**What you are asked to do:** Here are the records. Write out exactly the lines between the one holding "assert (Hlimits : Forall" and the one holding "Lemma fetch_sampled creds", inclusive.

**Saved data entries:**

************

Definition pending (b : bool) : nat := if b then 1 else 0.

(** The round a request belongs to has not begun before this. *)
Definition round_began (p : Phase) : option Z :=
  match p with P_round => None | P_fetching b _ _ | P_collecting b _ _ | P_waiting b _ | P_sleeping b => Some b end.

(** A request in flight. *)
Definition in_flight (p : Phase) : option (Z * Z * bool) :=
  match p with P_fetching began now forced => Some (began, now, forced) | _ => None end.

Record paced (s : State) : Prop := mk_paced {
  pa_spaced : spaced (us_fetches s);
  pa_next : match us_fetches s with [] => True | f :: _ => uc_next (us_cache s) = sat_add_i64 (fe_now f) CLAUDE_POLL_SECS end;
  pa_backoff : Forall (fun f => fe_limited f = true -> (sat_add_i64 (fe_now f) CLAUDE_BACKOFF_SECS <= uc_backoff (us_cache s))%Z) (us_fetches s);
  pa_clock : match us_fetches s, round_began (us_phase s) with
             | f :: _, None => (fe_began f + 10000 <= us_clock s)%Z
             | f :: _, Some b => match in_flight (us_phase s) with
                                 | Some _ => (fe_began f + 10000 <= b)%Z
                                 | None => (fe_began f <= b)%Z
                                 end
             | [], _ => True
             end;
  pa_flight : match in_flight (us_phase s) with
              | Some (began, now, forced) =>
                  (uc_backoff (us_cache s) <= now)%Z /\ (forced = true \/ (uc_next (us_cache s) <= now)%Z)
              | None => True
              end;
  pa_asked : forced_fetches (us_fetches s)
             + pending (match in_flight (us_phase s) with Some (_, _, f) => f | None => false end)
             + pending (uc_force (us_cache s)) <= us_asked s }.

Lemma wants_fetch_spec now c :
  wants_fetch now c = true -> (uc_backoff c <= now)%Z /\ (uc_force c = true \/ (uc_next c <= now)%Z).
Proof.
  unfold wants_fetch. destruct (Z.ltb_spec now (uc_backoff c)); simpl; [done|]. intros Hn. split; [done|].
  destruct (Z.leb_spec (uc_next c) now), (uc_force c); simpl in Hn; auto; done.
Qed.

Lemma paced_step s s' : paced s -> step s s' -> paced s'.
Proof.
  intros [Hsp Hn Hb Hc Hf Ha] Hs. destruct Hs as [clock Ht| |n E|now E Hw|now E Hw|began now forced creds curl row limited E Hr
    |began now claude reads later since E Hl Ht|began since E Hw|began E Ht]; constructor; simpl in *; rewrite ?E in *; simpl in *; try done.
  - destruct (us_fetches s) as [|f fs]; [done|]. destruct (round_began (us_phase s)); [done|lia].
  - destruct (uc_force (us_cache s)); simpl in Ha; lia.
  - by apply wants_fetch_spec.
  - lia.
  - destruct (us_fetches s); [done|]. lia.
  - lia.
  - destruct Hf as [Hback Hdue]. split_and!; [done| |].
    + eapply Forall_impl; [exact Hb|]. intros g Hg Hl. specialize (Hg Hl). lia.
    + destruct (us_fetches s); [done|]. split; [done|]. by rewrite <- Hn.
  - destruct Hf as [Hback _]. constructor; simpl.
    + by intros ->.
    + eapply Forall_impl; [exact Hb|]. intros g Hg Hl. specialize (Hg Hl). destruct limited; [|done].
      unfold sat_add_i64, CLAUDE_BACKOFF_SECS in *. lia.
  - unfold forced_fetches in *. simpl. destruct forced; simpl in *; lia.
  - destruct (us_fetches s); [done|]. lia.
Qed.

Lemma paced_run s s' : paced s -> run s s' -> paced s'.
Proof. intros Hp. induction 1 as [|s s1 s2 _ IH Hs]; [done|]. by eapply paced_step; [apply IH|]. Qed.

Lemma paced_initial : paced initial.
Proof. by constructor. Qed.

Lemma spaced_older newer f older : spaced (newer ++ f :: older) -> spaced (f :: older).
Proof. induction newer as [|h newer IH]; [done|]. intros [Hs _]. by apply IH. Qed.

(** C17. Claude's endpoint is asked politely, however many clients ask for a refresh and
    whenever: after a refusal by rate it is left alone for ten minutes, even by those who
    ask; it is asked again within five minutes only because somebody asked, and not more
    often than was asked; and never twice within ten seconds. *)
Theorem polite_polling s newer f older :
  run initial s -> us_fetches s = newer ++ f :: older ->
  (forall g, g ∈ older -> fe_limited g = true -> (sat_add_i64 (fe_now g) 600 <= fe_now f)%Z)
  /\ (forall g, head older = Some g ->
       (fe_began g + 10000 <= fe_began f)%Z /\ (fe_forced f = true \/ (sat_add_i64 (fe_now g) 300 <= fe_now f)%Z))
  /\ forced_fetches (us_fetches s) <= us_asked s.
Proof.
  intros Hr E. destruct (paced_run _ _ paced_initial Hr) as [Hsp _ _ _ _ Ha]. rewrite E in Hsp.
  destruct (spaced_older _ _ _ Hsp) as (_ & Hl & Hh). split_and!.
  - rewrite Forall_forall in Hl. by apply Hl.
  - intros g Hg. destruct older as [|g' older]; [done|]. by injection Hg as ->.
  - lia.
Qed.

(** ** What is shown *)

Definition rows_stale (row : ProviderUsage) : Prop := Forall (fun g => g_stale g = true) (pu_gauges row).

(** A row of Claude's answer. *)
Definition sampled (f : Fetch) : Prop :=
  pu_provider (fe_row f) = "claude" /\ pu_updated (fe_row f) = Z.max 0 (fe_now f)
  /\ (pu_state (fe_row f) = "ok" -> pu_gauges (fe_row f) <> []
      /\ Forall (fun g => g_stale g = rolled (g_resets_at g) (fe_now f)) (pu_gauges (fe_row f)))
  /\ (pu_state (fe_row f) <> "ok" -> pu_gauges (fe_row f) = []).

Lemma parse_gauges body now gauges plan :
  parse_claude_usage body now = Ok (gauges, plan) -> gauges <> [] /\ Forall (fun g => g_stale g = rolled (g_resets_at g) now) gauges.
Proof.
  unfold parse_claude_usage. destruct (from_bytes body) as [v|]; [|done]. cbv zeta.
  set (limits := match _ with Some l => omap (limit_gauge now) l | None => [] end).
  assert (Hlimits : Forall (fun g => g_stale g = rolled (g_resets_at g) now) limits).
  { unfold limits. destruct (_ ≫= _) as [l|]; [|constructor]. apply Forall_forall. intros g (e & _ & He)%list_elem_of_omap.
    unfold limit_gauge in He. destruct (_ ≫= as_f64); [|done]. by injection He as <-. }
  set (blocks := omap id _).
  assert (Hblocks : Forall (fun g => g_stale g = rolled (g_resets_at g) now) blocks).
  { apply Forall_forall. intros g (e & He & Hg)%list_elem_of_omap. unfold id in Hg. subst e.
    assert (Hb : forall key group label, Some g = block_gauge v now key group label -> g_stale g = rolled (g_resets_at g) now).
    { intros key group label. unfold block_gauge. destruct (get v key) as [block|]; [|done]. simpl. destruct (is_null block); [done|].
      destruct (_ ≫= as_f64); [|done]. by intros [= ->]. }
    apply list_elem_of_In in He as [He|[He|[]]]; by eapply Hb. }
  destruct limits as [|g l] eqn:El; [destruct blocks as [|g l]; [done|]|]; intros [= <- <-]; by split.
Qed.

Lemma fetch_sampled creds now curl began forced :
  sampled (mk_fetch now began forced (snd (fetch_claude creds now curl)) (fst (fetch_claude creds now curl))).
Proof.
  assert (Hno : forall d st, st <> "ok" -> sampled (mk_fetch now began forced false (mk_provider_usage "claude" None [] (Z.max 0 now) st d))
    /\ sampled (mk_fetch now began forced true (mk_provider_usage "claude" None [] (Z.max 0 now) st d))).
  { by intros d st Hst. }
  assert (Hbearer : forall row, bearer creds now = Err row -> sampled (mk_fetch now began forced false row)).
  { intros row. unfold bearer. repeat case_match; intros [= <-]; by apply Hno. }
  unfold fetch_claude. destruct (bearer creds now) as [token|row] eqn:Eb; [|by apply Hbearer].
  unfold on_answer. destruct (curl _) as [out|e]; [|by apply Hno]. destruct (ro_ok out); simpl; [|by apply Hno].
  destruct (split_status (ro_stdout out)) as [body status]. cbv zeta. 
  destruct (_ =? 200)%Z.
  - destruct (parse_claude_usage body now) as [[gauges plan]|e] eqn:Ep; [|by apply Hno].
    destruct (parse_gauges _ _ _ _ Ep). by repeat split.
  - destruct (_ =? 429)%Z; [by apply Hno|]. destruct (_ || _); [by apply Hno|]. by apply Hno.
Qed.

(** Where a row that is kept comes from. *)
Definition from_codex (samples : list ProviderUsage) (row : ProviderUsage) : Prop :=
  pu_provider row = "codex"
  /\ (pu_state row = "ok" -> row ∈ samples)
  /\ (pu_state row <> "ok" ->
       pu_gauges row = [] /\ pu_updated row = 0%Z
       \/ exists c, c ∈ samples /\ pu_state c = "ok" /\ pu_updated row = pu_updated c /\ pu_plan row = pu_plan c
            /\ pu_gauges row = map stale_gauge (pu_gauges c)).

Definition from_claude (fetches : list Fetch) (row : ProviderUsage) : Prop :=
  pu_provider row = "claude"
  /\ ((exists f, f ∈ fetches /\ fe_row f = row) \/ pu_state row = "unavailable" /\ pu_gauges row = []).

Definition kept (s : State) (row : ProviderUsage) : Prop :=
  from_claude (us_fetches s) row \/ from_codex (us_codex s) row
  \/ (pu_provider row = "grok" \/ pu_provider row = "muse") /\ pu_state row = "unavailable" /\ pu_gauges row = [].

Record truthful (s : State) : Prop := mk_truthful {
  tr_sampled : Forall sampled (us_fetches s);
  tr_kept : Forall (kept s) (uc_inner (us_cache s));
  tr_collecting : forall began now row, us_phase s = P_collecting began now row -> from_claude (us_fetches s) row }.

Lemma kept_more s s' row : us_fetches s ⊆ us_fetches s' -> us_codex s ⊆ us_codex s' -> kept s row -> kept s' row.
Proof.
  intros Hf Hc [[Hp [(f & Hin & E)|Hu]]|[(Hp & Hok & Hno)|Hg]].
  - left. split; [done|]. left. exists f. auto.
  - left. split; [done|]. by right.
  - right; left. split_and!; [done|by intros Hst; apply Hc, Hok|]. intros Hst.
    destruct (Hno Hst) as [?|(c & Hin & Hrest)]; [by left|]. right. exists c. split; [by apply Hc|done].
  - by right; right.
Qed.

Lemma codex_row_from reads now samples : from_codex (codex_row reads now :: samples) (codex_row reads now).
Proof.
  destruct reads as [reads|]; simpl.
  - destruct (collect_row in_percent from_slice writes reads now) as [Hp [(Hst & _)|(Hst & Hu & Hg)]]; (split; [done|split; [intros Hok|intros Hno]]).
    + by left.
    + by destruct Hno.
    + congruence.
    + by left.
  - split_and!; [done..|]. intros _. by left.
Qed.

Lemma stale_twice gs : map stale_gauge (map stale_gauge gs) = map stale_gauge gs.
Proof. rewrite map_map. by apply map_ext. Qed.

(** A failed sample keeps the numbers of the last good one. *)
Lemma stored_from rows samples row :
  (forall r, r ∈ rows -> pu_provider r = "codex" -> from_codex samples r) -> from_codex samples row ->
  from_codex samples (stored_row rows row).
Proof.
  intros Hrows Hrow. destruct Hrow as (Hp & Hok & Hno). unfold stored_row. rewrite Hp. rewrite bool_decide_true by done. simpl.
  case_bool_decide as Hst; simpl; [split_and!; auto; by rewrite Hst|].
  destruct (find_first _ rows) as [previous|] eqn:E; [|by split_and!].
  apply find_first_Some in E as [Hin [Hpp Hpu]%andb_true_iff]. apply bool_decide_eq_true in Hpp. apply Z.ltb_lt in Hpu.
  destruct (Hrows previous Hin Hpp) as (_ & Hpok & Hpno). split_and!; simpl; [done|by intros ?|]. intros _. right.
  destruct (decide (pu_state previous = "ok")) as [Hs|Hs].
  - exists previous. split_and!; auto.
  - destruct (Hpno Hs) as [[_ Hu]|(c & Hc & Hcs & Hu & Hpl & Hg)]; [lia|]. exists c. split_and!; try done. by rewrite Hg, stale_twice.
Qed.

Lemma kept_codex s r : kept s r -> pu_provider r = "codex" -> from_codex (us_codex s) r.
Proof. intros [[Hp _]|[Hk|[[Hp|Hp] _]]] Hc; [congruence|done|congruence..]. Qed.

Lemma reuse_from s now : Forall (kept s) (uc_inner (us_cache s)) -> from_claude (us_fetches s) (claude_reuse now (us_cache s)).
Proof.
  intros Hk. unfold claude_reuse. destruct (find_first _ _) as [row|] eqn:E; [|split; [done|by right]].
  apply find_first_Some in E as [Hin Hp%bool_decide_eq_true]. rewrite Forall_forall in Hk.
  destruct (Hk row Hin) as [Hc|[(Hq & _)|[[Hq|Hq] _]]]; [done|congruence..].
Qed.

************

**Exercise answer:**
  assert (Hlimits : Forall (fun g => g_stale g = rolled (g_resets_at g) now) limits).
  { unfold limits. destruct (_ ≫= _) as [l|]; [|constructor]. apply Forall_forall. intros g (e & _ & He)%list_elem_of_omap.
    unfold limit_gauge in He. destruct (_ ≫= as_f64); [|done]. by injection He as <-. }
  set (blocks := omap id _).
  assert (Hblocks : Forall (fun g => g_stale g = rolled (g_resets_at g) now) blocks).
  { apply Forall_forall. intros g (e & He & Hg)%list_elem_of_omap. unfold id in Hg. subst e.
    assert (Hb : forall key group label, Some g = block_gauge v now key group label -> g_stale g = rolled (g_resets_at g) now).
    { intros key group label. unfold block_gauge. destruct (get v key) as [block|]; [|done]. simpl. destruct (is_null block); [done|].
      destruct (_ ≫= as_f64); [|done]. by intros [= ->]. }
    apply list_elem_of_In in He as [He|[He|[]]]; by eapply Hb. }
  destruct limits as [|g l] eqn:El; [destruct blocks as [|g l]; [done|]|]; intros [= <- <-]; by split.
Qed.

Lemma fetch_sampled creds now curl began forced :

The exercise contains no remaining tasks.